La varietà della natura, la sua ricchezza, diventa, in questa prospettiva, una risorsa imprescindibile allo sviluppo della medicina?
È quanto oggi si sta affermando in biologia e medicina dei sistemi, dove si studiano i processi salute–malattia alla luce di un approccio sistemico non confinato alla sola farmacologia tradizionale.
Come tutto ciò viene calato nel contesto aziendale? Come può la natura ispirare le linee guida di gestione di un'impresa e definire i ruoli all'interno di essa?
Gli strumenti di conoscenza alla base dei nostri processi scientifici suggeriscono alcuni criteri di gestione aziendale, perché assimilare l'impresa ad un sistema vivente, permette di rileggere le dinamiche d'impresa, mettendo al centro i concetti di valore e di comunità e la consapevolezza delle condizioni di legittimità ed efficacia delle strategie. Il modello d'impresa è strutturalmente accoppiato all'ambiente e alla società in cui viviamo, fortemente interdipendente dal contesto.
Se l'impresa si fa comunità tra le comunità, non può essere autoreferenziale: diventa creatrice di valore solo se svolge una funzione economico–sociale.
Infatti. Non si esaurisce nella sola realizzazione del profitto, ma impatta sull'ambiente e sulla società attraverso la crescita culturale collettiva di una realtà in cammino unita e tesa al bene comune. Del resto, questa visione è alla base del movimento delle Benefit Corporation, nato negli Stati Uniti nel 2006, proprio per dare consistenza a un nuovo modello imprenditoriale, le cui ricadute fossero misurabili in una certificazione.
Un'impostazione poi diffusa in Europa e, in particolare, in Italia, primo paese nel 2015 ad adottare lo stesso impianto normativo, istituendo il modello della Società Benefit, che permette di inserire nello statuto societario gli obiettivi finalizzati al bene comune.

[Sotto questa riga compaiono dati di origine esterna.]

Lemma sorted_lookup_mono (s : list N) i j v w :
  StronglySorted (cmp_le N.compare) s → (i ≤ j)%nat → s !! i = Some v → s !! j = Some w → (v ≤ w)%N.
Proof.
  intros Hs Hij Hi Hj. destruct (decide (i = j)) as [->|Hne]; [simplify_eq; lia|].
  rewrite <-(take_drop_middle s i v Hi) in Hs.
  apply StronglySorted_app in Hs as (_ & _ & Hs). inversion_clear Hs as [|?? _ Hv].
  rewrite Forall_forall in Hv. unfold cmp_le in Hv. setoid_rewrite N.compare_le_iff in Hv.
  apply Hv. apply list_elem_of_lookup_2 with (j - S i)%nat. rewrite lookup_drop.
  by replace (S i + (j - S i))%nat with j by lia.
Qed.

(** ** The histogram *)

(** The bucket of a sample: the number of bounds below it. *)
Definition bucket (sample : N) : nat :=
  length (filter (λ bound, (bound < sample)%N) (fh_upper_bounds_ms FixedHistogram_default)).

Lemma list_find_count (l : list N) s n :
  StronglySorted N.le l → length l = n →
  default n (fst <$> list_find (λ bound, (s ≤ bound)%N) l) = length (filter (λ bound, (bound < s)%N) l).
Proof.
  intros Hs. revert n. induction Hs as [|x l Hl IH Hx]; intros n Hn; simpl; [done|].
  case_decide as Hle; simpl.
  - rewrite filter_cons_False by lia.
    assert (filter (λ bound, (bound < s)%N) l = []) as ->; [|done].
    rewrite Forall_forall in Hx. clear IH Hl Hn.
    induction l as [|y l IH]; [done|]. rewrite filter_cons_False.
    + apply IH. intros z Hz. apply Hx. by right.
    + specialize (Hx y (list_elem_of_here _ _)). lia.
  - rewrite filter_cons_True by lia. simpl in *. rewrite <-(IH (length l) eq_refl).
    destruct (list_find _ l) as [[i y]|]; simpl; [done|]. lia.
Qed.

Record histogram_of (samples : list N) (h : FixedHistogram) : Prop := {
  hist_bounds : fh_upper_bounds_ms h = fh_upper_bounds_ms FixedHistogram_default;
  hist_length : length (fh_counts h) = 17%nat;
  hist_counts : ∀ i, (i < 17)%nat → fh_counts h !! i
    = Some (N.of_nat (length (filter (λ s, bucket s = i) samples)));
  hist_total : fh_total h = N.of_nat (length samples);
}.

Lemma bucket_lt s : (bucket s < 17)%nat.
Proof. unfold bucket. pose proof (length_filter (λ bound, (bound < s)%N) (fh_upper_bounds_ms FixedHistogram_default)). simpl in *. lia. Qed.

La normativa prevede anche regole specifiche che disciplinano la responsabilità degli amministratori. Il raggiungimento degli obiettivi è misurato in base a standard internazionali e validato da enti terzi. Grazie all'istituzione ufficiale di questo modello d'impresa, l'azienda dovrà perseguire il bene comune. Negli ultimi tre anni tutte le aziende del nostro gruppo sono diventante società benefit e si sono certificate B–Corp.
Questo risponde anche alle richieste degli utenti?

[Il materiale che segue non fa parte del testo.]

(* ===== verification/WorkBatches.v ===== *)
(** * WorkBatches: from leased tasks to batches

    Models [core/src/runtime/runner_loop/batch.rs]: splitting leased tasks so that no
    two tasks of a group write the same resource, building the entries and the
    resource plan of a batch. *)
From S2P Require Import Prelude Floats Contracts StateStore Resources Batches.

(** The iteration of a B-tree map: entries by increasing key. *)
Definition btree_entries {K V} `{Countable K} (cmp : K → K → comparison) (m : gmap K V)
    : list (K * V) :=
  sort_by (λ x y, cmp x.1 y.1) (map_to_list m).

(** The order of the keys [(u8, String)]. *)
Definition keyed_order (x y : N * string) : comparison :=
  then_with (N.compare x.1 y.1) (String.compare x.2 y.2).

(** [entry(key).or_default().push(x)]. *)
Definition push_at {K V} `{Countable K} (key : K) (x : V) (m : gmap K (list V)) : gmap K (list V) :=
  or_default [] key (λ l, l ++ [x]) m.

Section work_batches.
Context {serde : Serde}.

Abbreviation Leased := (TaskLease * Task)%type.

(** ** Splitting by write conflicts *)

Definition is_write (requirement : ResourceRequirement) : bool :=
  match req_mode requirement with Write | ExclusiveWrite => true | Read => false end.

Definition write_requirement_refs (task : Task) : list RefId :=
  req_ref_id <$> filter (λ requirement, is_write requirement = true) (t_resource_requirements task).

(** The loop, from the groups closed so far, the open group and what it writes. *)
Fixpoint split_loop (leased : list Leased) (groups : list (list Leased)) (current : list Leased)
    (current_write_refs : gset RefId) : list (list Leased) :=
  match leased with
  | [] => if decide (current = []) then groups else groups ++ [current]
  | leased_task :: rest =>
      let write_refs := write_requirement_refs leased_task.2 in
      if negb (bool_decide (current = [])) && existsb (λ ref_id, bool_decide (ref_id ∈ current_write_refs)) write_refs
      then split_loop rest (groups ++ [current]) [leased_task] (list_to_set write_refs)
      else split_loop rest groups (current ++ [leased_task])
             (list_to_set write_refs ∪ current_write_refs)
  end.

Definition split_leased_tasks_by_resource_conflict (leased : list Leased) : list (list Leased) :=
  split_loop leased [] [] ∅.

(** ** The resource plan *)

Record PlanIndex : Type := mkPlanIndex {
  pi_read_views : gmap RefId (list nat);
  pi_write_locks : gmap RefId (list nat);
  pi_version_checks : list VersionExpectation;
}.

(** One requirement of the work set, with its index. *)
Definition index_requirement (index : nat) (requirement : ResourceRequirement) (i : PlanIndex)
    : PlanIndex :=
  {| pi_read_views :=
       if is_write requirement then pi_read_views i
       else push_at (req_ref_id requirement) index (pi_read_views i);
     pi_write_locks :=
       if is_write requirement then push_at (req_ref_id requirement) index (pi_write_locks i)
       else pi_write_locks i;
     pi_version_checks :=
       match req_expected_version requirement with
       | Some expected_version =>
           pi_version_checks i ++ [mkVersionExpectation (req_ref_id requirement) expected_version]
       | None => pi_version_checks i
       end |}.

Fixpoint index_requirements (index : nat) (requirements : list ResourceRequirement) (i : PlanIndex)
    : PlanIndex :=
  match requirements with
  | [] => i
  | requirement :: rest => index_requirements (S index) rest (index_requirement index requirement i)
  end.

(** The entries of the requirements that share a written resource. *)
Definition conflict_entry_indices (write_locks : gmap RefId (list nat))
    (requirement_entry_indices : list nat) : gset nat :=
  list_to_set
    ((map_to_list write_locks).*2 ≫= λ requirement_indices,
       if decide (1 < length requirement_indices)%nat
       then omap (λ i, requirement_entry_indices !! i) requirement_indices
       else []).

(** The loop over the entries: who conflicts, who runs in parallel, who is ordered by
    a key, who is strictly serial. *)
Record PlanGroups : Type := mkPlanGroups {
  gr_conflict_entries : list string;
  gr_parallel_group : list string;
  gr_keyed_groups : gmap (N * string) (list string);
  gr_serial_groups : list (list string);
  gr_strictly_serial : bool;
}.

Definition group_entry (conflicts : gset nat) (entry_index : nat) (entry : BatchEntry)
    (g : PlanGroups) : PlanGroups :=
  let id := be_entry_id entry in
  if decide (entry_index ∈ conflicts) then
    mkPlanGroups (gr_conflict_entries g ++ [id]) (gr_parallel_group g) (gr_keyed_groups g)
      (gr_serial_groups g) (gr_strictly_serial g)
  else
    match be_ordering entry with
    | OrderingNone =>
        mkPlanGroups (gr_conflict_entries g) (gr_parallel_group g ++ [id]) (gr_keyed_groups g)
          (gr_serial_groups g) (gr_strictly_serial g)
    | SameResourceOrder ref_id =>
        mkPlanGroups (gr_conflict_entries g) (gr_parallel_group g)
          (push_at (0%N, ref_id) id (gr_keyed_groups g)) (gr_serial_groups g)
          (gr_strictly_serial g)
    | StrictSequence sequence_id =>
        mkPlanGroups (gr_conflict_entries g) (gr_parallel_group g)
          (push_at (1%N, sequence_id) id (gr_keyed_groups g)) (gr_serial_groups g)
          (gr_strictly_serial g)
    | PreserveSubmitOrder =>
        mkPlanGroups (gr_conflict_entries g) (gr_parallel_group g) (gr_keyed_groups g)
          (gr_serial_groups g ++ [[id]]) true
    end.

Fixpoint group_entries (conflicts : gset nat) (entry_index : nat) (entries : list BatchEntry)
    (g : PlanGroups) : PlanGroups :=
  match entries with
  | [] => g
  | entry :: rest =>
      group_entries conflicts (S entry_index) rest (group_entry conflicts entry_index entry g)
  end.

Definition build_work_resource_plan (work_set : WorkSet) (requirement_entry_indices : list nat)
    : WorkResourcePlan :=
  let i := index_requirements 0 (ws_resource_requirements work_set) (mkPlanIndex ∅ ∅ []) in
  let conflicts := conflict_entry_indices (pi_write_locks i) requirement_entry_indices in
  let g := group_entries conflicts 0 (ws_entries work_set) (mkPlanGroups [] [] ∅ [] false) in
  let keyed_group_count := N.of_nat (size (gr_keyed_groups g)) in
  let parallel_entries := N.of_nat (length (gr_parallel_group g)) in
  {| wrp_read_views :=
       (λ '(ref_id, requirement_indices), mkResourceReadView ref_id requirement_indices)
         <$> btree_entries String.compare (pi_read_views i);
     wrp_write_locks :=
       (λ '(ref_id, requirement_indices), mkResourceWriteLock ref_id requirement_indices)
         <$> btree_entries String.compare (pi_write_locks i);
     wrp_parallel_groups :=
       if decide (gr_parallel_group g = []) then [] else [gr_parallel_group g];
     wrp_serial_groups :=
       gr_serial_groups g ++ (btree_entries keyed_order (gr_keyed_groups g)).*2;
     wrp_parallelism_limit :=
       if negb (bool_decide (gr_conflict_entries g = [])) || gr_strictly_serial g then 1%N
       else if decide (0 < keyed_group_count)%N then sat_add parallel_entries keyed_group_count
       else N.max (N.of_nat (length (ws_entries work_set))) 1;
     wrp_version_checks := pi_version_checks i;
     wrp_deferred_writes := [];
     wrp_conflict_entries := gr_conflict_entries g |}.

(** ** Batches *)

Definition entry_of (payload_index resource_start : nat) (task : Task) : BatchEntry :=
  {| be_entry_id := t_task_id task; be_task_id := t_task_id task; be_trace_id := t_trace_id task;
     be_parent_id := None; be_payload_index := payload_index;
     be_resource_requirement_indices :=
       seq resource_start (length (t_resource_requirements task));
     be_cancel_index := Some payload_index; be_deadline_tick := None;
     be_priority := t_priority task; be_lane := t_dispatch_lane task;
     be_ordering := t_ordering task |}.

(** The entries, the requirements of all of them, and the entry of each requirement. *)
Fixpoint build_entries (payload_index resource_start : nat) (leased : list Leased)
    : list BatchEntry * list ResourceRequirement * list nat :=
  match leased with
  | [] => ([], [], [])
  | (_, task) :: rest =>
      let requirements := t_resource_requirements task in
      let '(entries, rest_requirements, indices) :=
        build_entries (S payload_index) (resource_start + length requirements) rest in
      (entry_of payload_index resource_start task :: entries,
       requirements ++ rest_requirements,
       replicate (length requirements) payload_index ++ indices)
  end.

Definition build_work_batch (current_step : N) (batch_id : string) (descriptor : RunnerDescriptor)
    (leased : list Leased) : WorkBatch :=
  let tick_id := "tick-" +:+ pretty current_step in
  let '(entries, requirements, requirement_entry_indices) := build_entries 0 0 leased in
  let work_set := mkWorkSet tick_id (rd_runner_id descriptor) entries requirements in
  {| wb_batch_id := batch_id;
     wb_tick_id := tick_id;
     wb_batch_key := ws_batch_key work_set;
     wb_entries := ws_entries work_set;
     wb_payload := BatchLocal (leased.*2);
     wb_resource_plan := build_work_resource_plan work_set requirement_entry_indices;
     wb_task_leases := leased.*1 |}.

(** ** Attributes of a dispatch span *)

Definition RunnerMode_debug (mode : RunnerMode) : string :=
  match mode with
  | ScalarAdapter => "ScalarAdapter" | NativeBatch => "NativeBatch" | Batch => "Batch"
  end.
Definition DispatchLane_debug (lane : DispatchLane) : string :=
  match lane with
  | Control => "Control" | Interactive => "Interactive" | Normal => "Normal"
  | Background => "Background" | Bulk => "Bulk"
  end.

(** [join(",")]. *)
Definition join (separator : string) (l : list string) : string :=
  match l with
  | [] => ""
  | x :: l => foldl (λ acc y, acc +:+ separator +:+ y) x l
  end.

Definition count_attr (n : nat) : ScalarValue := ScalarInt (u64_as_i64 (N.of_nat n)).

Definition dispatch_batch_attrs {dec : Decode} (descriptor : RunnerDescriptor) (batch : WorkBatch)
    (task_leases : list TaskLease) (executor_id : string) : gmap string ScalarValue :=
  let plan := wb_resource_plan batch in
  let attrs : gmap string ScalarValue :=
    {[ "executor_id" := ScalarString executor_id;
       "task_count" := count_attr (length (wb_entries batch));
       "entry_count" := count_attr (length (wb_entries batch));
       "batch_id" := ScalarString (wb_batch_id batch);
       "tick_id" := ScalarString (wb_tick_id batch);
       "payload_layout" := ScalarString (PayloadLayout_as_str (payload_layout (wb_payload batch)));
       "resource_conflict_count" := count_attr (length (wrp_conflict_entries plan));
       "parallel_group_count" := count_attr (length (wrp_parallel_groups plan));
       "serial_group_count" := count_attr (length (wrp_serial_groups plan));
       "effective_concurrency" := ScalarInt (u64_as_i64 (wrp_parallelism_limit plan));
       "runner_mode" := ScalarString (RunnerMode_debug (rbc_mode (rd_batch descriptor))) ]} in
  let attrs :=
    match head (wb_entries batch) with
    | Some entry =>
        <["lane" := ScalarString (DispatchLane_debug (be_lane entry))]>
          (<["task_id" := ScalarString (be_task_id entry)]>
             (<["entry_id" := ScalarString (be_entry_id entry)]> attrs))
    | None => attrs
    end in
  let attrs :=
    match task_at (wb_payload batch) 0 with
    | Ok task =>
        match t_correlation_id task with
        | Some correlation_id => <["correlation_id" := ScalarString correlation_id]> attrs
        | None => attrs
        end
    | Err _ => attrs
    end in
  <["task_lease_ids" := ScalarString (join "," (tl_lease_id <$> task_leases))]> attrs.

End work_batches.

Certo. Non ci si riconosce più in “consumatori”: le persone vogliono usufruire di beni che garantiscano utilità privata e sostenibilità socio–ambientale. I movimenti giovanili sono il segno più evidente di una tensione che va progressivamente affermandosi. E anche il successo economico dipenderà dalla nostra capacità di offrire un modello di impresa capace di “restituire futuro” alle prossime generazioni.
Avanza un nuovo modello di sviluppo che torna alle radici: l'uomo parte integrante, e non padrone, della natura.
Nella rivoluzionaria enciclica Laudato Si' Papa Francesco ha tratteggiato l'uomo nuovo, capace di riconoscere il suo posto sulla Terra in quanto parte di un universo armonico, dove la cura della casa comune diventa "conditio sine qua non". L'enciclica attraversa tutti i falsi miti su cui ha retto il vecchio schema socio–economico, parla di conversione ecologica, mostra la profonda interconnessione tra tutte le forme viventi e spinge al superamento della tecnocrazia.
C'è uno spirito, in questi giorni di drammatica attualità, che induce le popolazioni di tutto il mondo ad unirsi in una solidarietà necessaria a superare una crisi senza precedenti.
Come imprenditori e lavoratori noi tutti siamo chiamati a fornire un contributo. È una grande opportunità per ridare senso al lavoro e all'esistenza.